─── Data excerpts ───
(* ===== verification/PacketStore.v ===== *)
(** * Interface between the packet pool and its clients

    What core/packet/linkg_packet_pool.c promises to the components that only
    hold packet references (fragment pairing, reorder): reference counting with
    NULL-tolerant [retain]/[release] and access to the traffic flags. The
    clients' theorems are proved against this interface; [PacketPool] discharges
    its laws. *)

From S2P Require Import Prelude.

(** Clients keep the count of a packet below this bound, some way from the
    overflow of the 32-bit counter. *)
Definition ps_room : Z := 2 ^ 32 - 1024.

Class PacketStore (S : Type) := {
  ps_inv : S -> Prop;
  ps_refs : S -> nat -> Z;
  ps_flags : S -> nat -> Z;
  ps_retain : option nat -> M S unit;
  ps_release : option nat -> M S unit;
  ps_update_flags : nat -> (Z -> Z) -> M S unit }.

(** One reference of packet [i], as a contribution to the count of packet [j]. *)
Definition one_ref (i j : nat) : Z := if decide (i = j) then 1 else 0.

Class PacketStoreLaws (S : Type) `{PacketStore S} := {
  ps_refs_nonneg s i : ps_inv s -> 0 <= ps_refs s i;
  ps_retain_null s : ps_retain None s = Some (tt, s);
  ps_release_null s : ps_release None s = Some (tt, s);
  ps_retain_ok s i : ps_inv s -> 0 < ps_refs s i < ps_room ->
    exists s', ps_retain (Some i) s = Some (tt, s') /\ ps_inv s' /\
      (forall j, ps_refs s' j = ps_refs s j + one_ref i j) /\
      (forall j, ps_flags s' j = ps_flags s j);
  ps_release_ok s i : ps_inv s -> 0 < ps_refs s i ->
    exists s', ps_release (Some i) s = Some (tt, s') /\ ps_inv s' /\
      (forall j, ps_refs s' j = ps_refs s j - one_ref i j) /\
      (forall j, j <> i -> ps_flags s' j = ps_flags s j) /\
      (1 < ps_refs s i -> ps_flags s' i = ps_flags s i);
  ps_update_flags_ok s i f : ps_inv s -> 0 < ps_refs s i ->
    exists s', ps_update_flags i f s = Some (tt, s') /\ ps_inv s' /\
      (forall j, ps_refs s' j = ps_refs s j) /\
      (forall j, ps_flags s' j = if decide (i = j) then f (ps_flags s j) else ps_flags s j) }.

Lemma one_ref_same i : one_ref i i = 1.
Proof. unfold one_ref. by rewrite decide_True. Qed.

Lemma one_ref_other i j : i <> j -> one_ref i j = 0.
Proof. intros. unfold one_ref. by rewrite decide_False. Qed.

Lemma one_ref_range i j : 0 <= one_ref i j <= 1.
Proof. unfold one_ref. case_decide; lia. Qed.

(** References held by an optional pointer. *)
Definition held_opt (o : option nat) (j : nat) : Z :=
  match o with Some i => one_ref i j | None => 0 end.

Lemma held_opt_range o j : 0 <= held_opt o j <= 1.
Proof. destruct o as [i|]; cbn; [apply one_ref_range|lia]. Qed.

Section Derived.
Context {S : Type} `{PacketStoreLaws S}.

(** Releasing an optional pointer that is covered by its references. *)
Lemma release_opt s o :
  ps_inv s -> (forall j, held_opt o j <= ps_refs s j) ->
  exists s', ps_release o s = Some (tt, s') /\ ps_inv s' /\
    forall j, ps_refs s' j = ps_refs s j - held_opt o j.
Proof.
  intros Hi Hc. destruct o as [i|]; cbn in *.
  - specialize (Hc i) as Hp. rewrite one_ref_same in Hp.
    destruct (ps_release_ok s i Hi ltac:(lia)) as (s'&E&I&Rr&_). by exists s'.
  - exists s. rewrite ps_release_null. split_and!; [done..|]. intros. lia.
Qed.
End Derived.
───
─── Data excerpts ───
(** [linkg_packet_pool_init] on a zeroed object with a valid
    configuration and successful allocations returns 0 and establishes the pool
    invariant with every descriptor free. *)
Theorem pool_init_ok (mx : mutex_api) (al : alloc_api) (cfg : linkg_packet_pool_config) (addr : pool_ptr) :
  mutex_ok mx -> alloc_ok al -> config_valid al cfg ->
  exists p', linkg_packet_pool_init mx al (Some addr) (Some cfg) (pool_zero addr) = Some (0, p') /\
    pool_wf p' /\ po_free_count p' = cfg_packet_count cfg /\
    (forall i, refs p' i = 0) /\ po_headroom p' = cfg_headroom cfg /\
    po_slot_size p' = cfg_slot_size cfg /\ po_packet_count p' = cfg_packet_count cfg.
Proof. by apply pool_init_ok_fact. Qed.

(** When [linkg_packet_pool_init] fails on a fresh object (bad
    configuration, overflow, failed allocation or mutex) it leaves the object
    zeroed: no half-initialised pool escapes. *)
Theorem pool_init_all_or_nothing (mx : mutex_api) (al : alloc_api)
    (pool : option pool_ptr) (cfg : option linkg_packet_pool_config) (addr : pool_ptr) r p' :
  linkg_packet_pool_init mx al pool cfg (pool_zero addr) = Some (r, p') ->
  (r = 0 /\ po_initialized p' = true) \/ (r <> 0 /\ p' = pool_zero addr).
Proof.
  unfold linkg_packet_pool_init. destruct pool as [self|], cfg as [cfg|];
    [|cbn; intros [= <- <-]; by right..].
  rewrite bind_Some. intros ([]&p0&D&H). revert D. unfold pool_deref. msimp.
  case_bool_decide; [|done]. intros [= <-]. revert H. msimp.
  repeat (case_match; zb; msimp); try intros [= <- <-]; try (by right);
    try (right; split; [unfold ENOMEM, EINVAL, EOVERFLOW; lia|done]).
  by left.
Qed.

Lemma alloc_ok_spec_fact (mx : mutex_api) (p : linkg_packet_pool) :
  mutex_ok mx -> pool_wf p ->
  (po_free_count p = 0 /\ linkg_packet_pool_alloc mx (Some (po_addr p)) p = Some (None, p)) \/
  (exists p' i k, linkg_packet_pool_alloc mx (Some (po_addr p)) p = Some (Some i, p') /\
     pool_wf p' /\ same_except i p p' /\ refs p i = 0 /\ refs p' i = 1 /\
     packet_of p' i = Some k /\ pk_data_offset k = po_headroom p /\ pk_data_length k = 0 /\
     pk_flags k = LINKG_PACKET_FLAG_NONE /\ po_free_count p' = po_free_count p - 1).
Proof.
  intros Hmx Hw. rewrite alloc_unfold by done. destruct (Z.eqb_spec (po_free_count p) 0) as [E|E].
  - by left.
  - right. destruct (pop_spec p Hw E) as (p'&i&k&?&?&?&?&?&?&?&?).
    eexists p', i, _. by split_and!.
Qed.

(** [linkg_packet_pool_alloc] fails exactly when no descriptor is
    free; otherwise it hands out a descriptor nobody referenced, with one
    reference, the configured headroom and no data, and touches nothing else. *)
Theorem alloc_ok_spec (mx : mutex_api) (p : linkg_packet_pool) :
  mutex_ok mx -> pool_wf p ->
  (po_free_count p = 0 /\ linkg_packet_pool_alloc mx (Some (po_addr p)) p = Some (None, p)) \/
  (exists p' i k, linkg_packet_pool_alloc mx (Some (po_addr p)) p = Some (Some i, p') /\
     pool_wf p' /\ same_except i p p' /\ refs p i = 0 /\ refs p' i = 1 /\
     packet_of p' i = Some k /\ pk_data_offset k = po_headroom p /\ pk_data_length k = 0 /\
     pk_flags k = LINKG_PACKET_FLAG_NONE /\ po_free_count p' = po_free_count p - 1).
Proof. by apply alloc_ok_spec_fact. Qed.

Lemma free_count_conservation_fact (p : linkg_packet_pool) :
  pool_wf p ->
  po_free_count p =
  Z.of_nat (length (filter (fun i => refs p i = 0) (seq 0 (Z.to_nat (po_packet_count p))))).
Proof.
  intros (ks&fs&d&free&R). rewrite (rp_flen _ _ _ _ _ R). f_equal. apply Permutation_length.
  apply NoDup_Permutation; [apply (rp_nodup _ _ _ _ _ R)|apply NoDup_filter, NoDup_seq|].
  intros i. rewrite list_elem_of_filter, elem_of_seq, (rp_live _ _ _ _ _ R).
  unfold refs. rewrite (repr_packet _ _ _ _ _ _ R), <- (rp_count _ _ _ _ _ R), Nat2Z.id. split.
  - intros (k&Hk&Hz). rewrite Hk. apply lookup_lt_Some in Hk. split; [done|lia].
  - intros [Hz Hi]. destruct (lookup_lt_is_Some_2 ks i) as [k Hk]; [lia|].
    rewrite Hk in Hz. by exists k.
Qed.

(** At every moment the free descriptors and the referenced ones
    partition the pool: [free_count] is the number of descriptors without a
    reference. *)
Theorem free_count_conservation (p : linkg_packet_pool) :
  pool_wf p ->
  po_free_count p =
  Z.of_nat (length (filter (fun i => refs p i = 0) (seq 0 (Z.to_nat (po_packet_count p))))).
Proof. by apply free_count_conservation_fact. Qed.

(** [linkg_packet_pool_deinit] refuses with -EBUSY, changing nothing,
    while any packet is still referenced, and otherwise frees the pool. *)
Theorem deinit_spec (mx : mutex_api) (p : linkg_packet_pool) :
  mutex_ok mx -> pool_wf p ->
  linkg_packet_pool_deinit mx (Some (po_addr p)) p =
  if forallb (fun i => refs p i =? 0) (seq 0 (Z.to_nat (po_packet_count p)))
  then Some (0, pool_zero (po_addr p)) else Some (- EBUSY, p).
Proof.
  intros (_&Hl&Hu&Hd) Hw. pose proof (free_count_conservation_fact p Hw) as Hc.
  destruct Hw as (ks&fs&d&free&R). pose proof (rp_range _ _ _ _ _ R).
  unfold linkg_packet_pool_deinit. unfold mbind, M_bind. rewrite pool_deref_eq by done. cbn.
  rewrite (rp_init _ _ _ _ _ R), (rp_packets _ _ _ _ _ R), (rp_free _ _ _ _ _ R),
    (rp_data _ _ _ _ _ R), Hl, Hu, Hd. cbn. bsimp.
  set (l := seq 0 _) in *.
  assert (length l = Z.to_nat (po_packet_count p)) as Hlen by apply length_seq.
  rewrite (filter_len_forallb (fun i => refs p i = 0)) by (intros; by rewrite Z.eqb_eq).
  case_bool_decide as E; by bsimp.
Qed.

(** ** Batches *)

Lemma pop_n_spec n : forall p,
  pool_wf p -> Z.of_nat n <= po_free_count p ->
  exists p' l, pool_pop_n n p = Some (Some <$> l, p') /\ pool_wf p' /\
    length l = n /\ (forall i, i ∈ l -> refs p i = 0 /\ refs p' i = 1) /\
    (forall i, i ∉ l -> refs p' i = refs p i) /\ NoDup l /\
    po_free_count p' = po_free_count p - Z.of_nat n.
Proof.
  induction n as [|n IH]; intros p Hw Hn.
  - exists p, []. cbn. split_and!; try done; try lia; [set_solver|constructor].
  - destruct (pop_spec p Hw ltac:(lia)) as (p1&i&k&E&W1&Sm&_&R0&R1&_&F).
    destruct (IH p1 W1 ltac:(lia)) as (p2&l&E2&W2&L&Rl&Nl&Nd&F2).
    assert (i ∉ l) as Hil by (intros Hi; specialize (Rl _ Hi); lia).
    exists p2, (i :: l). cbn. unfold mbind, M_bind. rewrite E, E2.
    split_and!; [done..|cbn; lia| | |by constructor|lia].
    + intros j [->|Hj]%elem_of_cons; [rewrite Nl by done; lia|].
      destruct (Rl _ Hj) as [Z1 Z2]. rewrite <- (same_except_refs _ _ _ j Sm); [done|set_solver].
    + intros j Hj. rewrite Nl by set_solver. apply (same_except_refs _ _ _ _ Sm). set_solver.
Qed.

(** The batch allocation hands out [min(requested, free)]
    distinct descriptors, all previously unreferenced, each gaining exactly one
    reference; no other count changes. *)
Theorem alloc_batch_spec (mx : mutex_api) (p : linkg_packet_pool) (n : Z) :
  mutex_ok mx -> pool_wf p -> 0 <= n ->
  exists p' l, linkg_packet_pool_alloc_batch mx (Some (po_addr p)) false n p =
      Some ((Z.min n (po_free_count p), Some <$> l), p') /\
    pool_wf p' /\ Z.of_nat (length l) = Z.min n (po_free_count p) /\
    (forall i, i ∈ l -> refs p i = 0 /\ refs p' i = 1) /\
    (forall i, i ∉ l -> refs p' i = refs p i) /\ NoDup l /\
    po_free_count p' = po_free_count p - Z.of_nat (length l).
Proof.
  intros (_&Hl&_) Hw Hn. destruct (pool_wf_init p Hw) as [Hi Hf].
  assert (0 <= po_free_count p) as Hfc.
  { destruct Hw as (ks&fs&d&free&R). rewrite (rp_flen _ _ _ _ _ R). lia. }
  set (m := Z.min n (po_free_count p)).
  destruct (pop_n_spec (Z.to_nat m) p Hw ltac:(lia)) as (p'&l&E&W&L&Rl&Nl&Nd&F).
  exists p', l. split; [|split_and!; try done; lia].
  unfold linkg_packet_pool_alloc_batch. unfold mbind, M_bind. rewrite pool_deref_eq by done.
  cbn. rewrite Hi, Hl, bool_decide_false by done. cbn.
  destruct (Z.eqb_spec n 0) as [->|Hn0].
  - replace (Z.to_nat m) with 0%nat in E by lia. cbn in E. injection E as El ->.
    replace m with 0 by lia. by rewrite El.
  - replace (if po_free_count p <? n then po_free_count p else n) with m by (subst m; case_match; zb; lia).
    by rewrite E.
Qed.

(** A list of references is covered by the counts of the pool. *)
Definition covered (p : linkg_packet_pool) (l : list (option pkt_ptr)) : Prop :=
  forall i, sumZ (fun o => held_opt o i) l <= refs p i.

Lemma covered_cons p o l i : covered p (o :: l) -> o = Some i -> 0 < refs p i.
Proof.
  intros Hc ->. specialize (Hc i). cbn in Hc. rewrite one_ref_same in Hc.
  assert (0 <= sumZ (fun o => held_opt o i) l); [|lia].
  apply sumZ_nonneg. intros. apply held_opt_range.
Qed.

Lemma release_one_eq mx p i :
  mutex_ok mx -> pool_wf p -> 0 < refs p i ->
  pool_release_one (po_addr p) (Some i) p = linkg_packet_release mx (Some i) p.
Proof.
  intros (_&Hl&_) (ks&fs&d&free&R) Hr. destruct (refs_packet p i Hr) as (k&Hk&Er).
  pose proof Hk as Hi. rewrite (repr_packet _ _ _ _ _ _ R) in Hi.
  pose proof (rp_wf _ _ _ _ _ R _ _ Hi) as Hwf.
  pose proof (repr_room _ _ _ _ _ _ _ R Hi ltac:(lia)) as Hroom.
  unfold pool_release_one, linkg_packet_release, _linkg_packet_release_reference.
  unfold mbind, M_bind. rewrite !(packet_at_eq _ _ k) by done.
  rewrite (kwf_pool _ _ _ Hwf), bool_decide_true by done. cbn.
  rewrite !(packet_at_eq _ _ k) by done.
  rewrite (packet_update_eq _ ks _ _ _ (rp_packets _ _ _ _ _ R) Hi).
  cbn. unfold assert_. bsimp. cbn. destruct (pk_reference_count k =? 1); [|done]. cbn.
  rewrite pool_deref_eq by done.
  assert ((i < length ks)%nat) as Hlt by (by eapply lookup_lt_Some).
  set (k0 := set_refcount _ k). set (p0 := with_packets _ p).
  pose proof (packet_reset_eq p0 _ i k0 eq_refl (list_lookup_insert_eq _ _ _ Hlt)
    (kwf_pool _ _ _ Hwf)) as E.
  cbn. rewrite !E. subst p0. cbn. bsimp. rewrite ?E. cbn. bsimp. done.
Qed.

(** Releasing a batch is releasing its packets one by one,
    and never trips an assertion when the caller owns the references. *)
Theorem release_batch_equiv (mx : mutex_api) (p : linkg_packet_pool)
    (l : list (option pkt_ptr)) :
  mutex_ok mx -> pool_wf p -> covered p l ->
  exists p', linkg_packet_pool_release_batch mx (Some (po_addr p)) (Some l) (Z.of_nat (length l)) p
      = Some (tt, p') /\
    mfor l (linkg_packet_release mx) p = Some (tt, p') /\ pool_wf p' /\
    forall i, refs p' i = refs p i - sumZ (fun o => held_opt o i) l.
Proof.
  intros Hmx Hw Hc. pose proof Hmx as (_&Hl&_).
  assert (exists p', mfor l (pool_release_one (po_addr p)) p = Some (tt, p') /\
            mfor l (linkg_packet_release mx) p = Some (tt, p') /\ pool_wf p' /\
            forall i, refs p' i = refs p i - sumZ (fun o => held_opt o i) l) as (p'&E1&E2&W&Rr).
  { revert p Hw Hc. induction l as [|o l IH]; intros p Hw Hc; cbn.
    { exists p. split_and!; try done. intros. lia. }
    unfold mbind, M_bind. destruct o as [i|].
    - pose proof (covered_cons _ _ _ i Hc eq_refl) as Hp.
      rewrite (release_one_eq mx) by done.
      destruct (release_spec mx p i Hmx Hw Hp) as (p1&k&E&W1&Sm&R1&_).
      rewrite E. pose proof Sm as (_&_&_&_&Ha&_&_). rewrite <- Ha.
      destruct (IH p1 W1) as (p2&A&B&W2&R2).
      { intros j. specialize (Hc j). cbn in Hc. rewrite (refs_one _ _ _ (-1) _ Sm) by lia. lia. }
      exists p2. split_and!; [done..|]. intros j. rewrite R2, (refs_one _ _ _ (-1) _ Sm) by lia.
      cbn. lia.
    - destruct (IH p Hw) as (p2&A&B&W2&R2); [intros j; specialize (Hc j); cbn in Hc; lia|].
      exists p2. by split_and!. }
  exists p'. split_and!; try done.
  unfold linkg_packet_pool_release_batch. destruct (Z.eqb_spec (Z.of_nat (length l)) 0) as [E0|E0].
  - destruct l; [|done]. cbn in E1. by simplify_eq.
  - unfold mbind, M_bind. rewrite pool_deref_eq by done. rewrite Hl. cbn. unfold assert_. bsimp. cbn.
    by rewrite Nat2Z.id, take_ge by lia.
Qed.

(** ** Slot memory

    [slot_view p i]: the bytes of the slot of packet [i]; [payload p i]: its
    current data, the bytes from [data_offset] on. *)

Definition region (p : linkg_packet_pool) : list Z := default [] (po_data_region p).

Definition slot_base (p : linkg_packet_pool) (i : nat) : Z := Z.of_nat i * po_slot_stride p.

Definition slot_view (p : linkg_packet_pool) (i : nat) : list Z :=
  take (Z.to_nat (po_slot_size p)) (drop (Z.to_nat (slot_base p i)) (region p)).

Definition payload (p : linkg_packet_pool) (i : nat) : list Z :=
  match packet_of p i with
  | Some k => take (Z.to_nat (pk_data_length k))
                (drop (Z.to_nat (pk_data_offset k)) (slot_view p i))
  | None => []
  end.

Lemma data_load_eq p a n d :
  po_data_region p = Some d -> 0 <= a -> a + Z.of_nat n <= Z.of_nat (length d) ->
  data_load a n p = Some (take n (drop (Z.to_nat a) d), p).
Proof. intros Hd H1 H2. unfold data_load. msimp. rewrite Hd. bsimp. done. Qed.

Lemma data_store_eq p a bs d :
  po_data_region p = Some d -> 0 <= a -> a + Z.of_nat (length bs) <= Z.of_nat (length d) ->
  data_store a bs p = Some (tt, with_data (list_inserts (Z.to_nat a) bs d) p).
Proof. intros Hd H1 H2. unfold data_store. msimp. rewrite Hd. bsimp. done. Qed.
───
▶ _Problem to work on_
Please give an exact copy of the lines above, beginning with the line containing "ps_release_null s : ps_release" and running through the line containing "match o with", and of no other lines.

▶ _Solution to this problem_
  ps_release_null s : ps_release None s = Some (tt, s);
  ps_retain_ok s i : ps_inv s -> 0 < ps_refs s i < ps_room ->
    exists s', ps_retain (Some i) s = Some (tt, s') /\ ps_inv s' /\
      (forall j, ps_refs s' j = ps_refs s j + one_ref i j) /\
      (forall j, ps_flags s' j = ps_flags s j);
  ps_release_ok s i : ps_inv s -> 0 < ps_refs s i ->
    exists s', ps_release (Some i) s = Some (tt, s') /\ ps_inv s' /\
      (forall j, ps_refs s' j = ps_refs s j - one_ref i j) /\
      (forall j, j <> i -> ps_flags s' j = ps_flags s j) /\
      (1 < ps_refs s i -> ps_flags s' i = ps_flags s i);
  ps_update_flags_ok s i f : ps_inv s -> 0 < ps_refs s i ->
    exists s', ps_update_flags i f s = Some (tt, s') /\ ps_inv s' /\
      (forall j, ps_refs s' j = ps_refs s j) /\
      (forall j, ps_flags s' j = if decide (i = j) then f (ps_flags s j) else ps_flags s j) }.

Lemma one_ref_same i : one_ref i i = 1.
Proof. unfold one_ref. by rewrite decide_True. Qed.

Lemma one_ref_other i j : i <> j -> one_ref i j = 0.
Proof. intros. unfold one_ref. by rewrite decide_False. Qed.

Lemma one_ref_range i j : 0 <= one_ref i j <= 1.
Proof. unfold one_ref. case_decide; lia. Qed.

(** References held by an optional pointer. *)
Definition held_opt (o : option nat) (j : nat) : Z :=
  match o with Some i => one_ref i j | None => 0 end.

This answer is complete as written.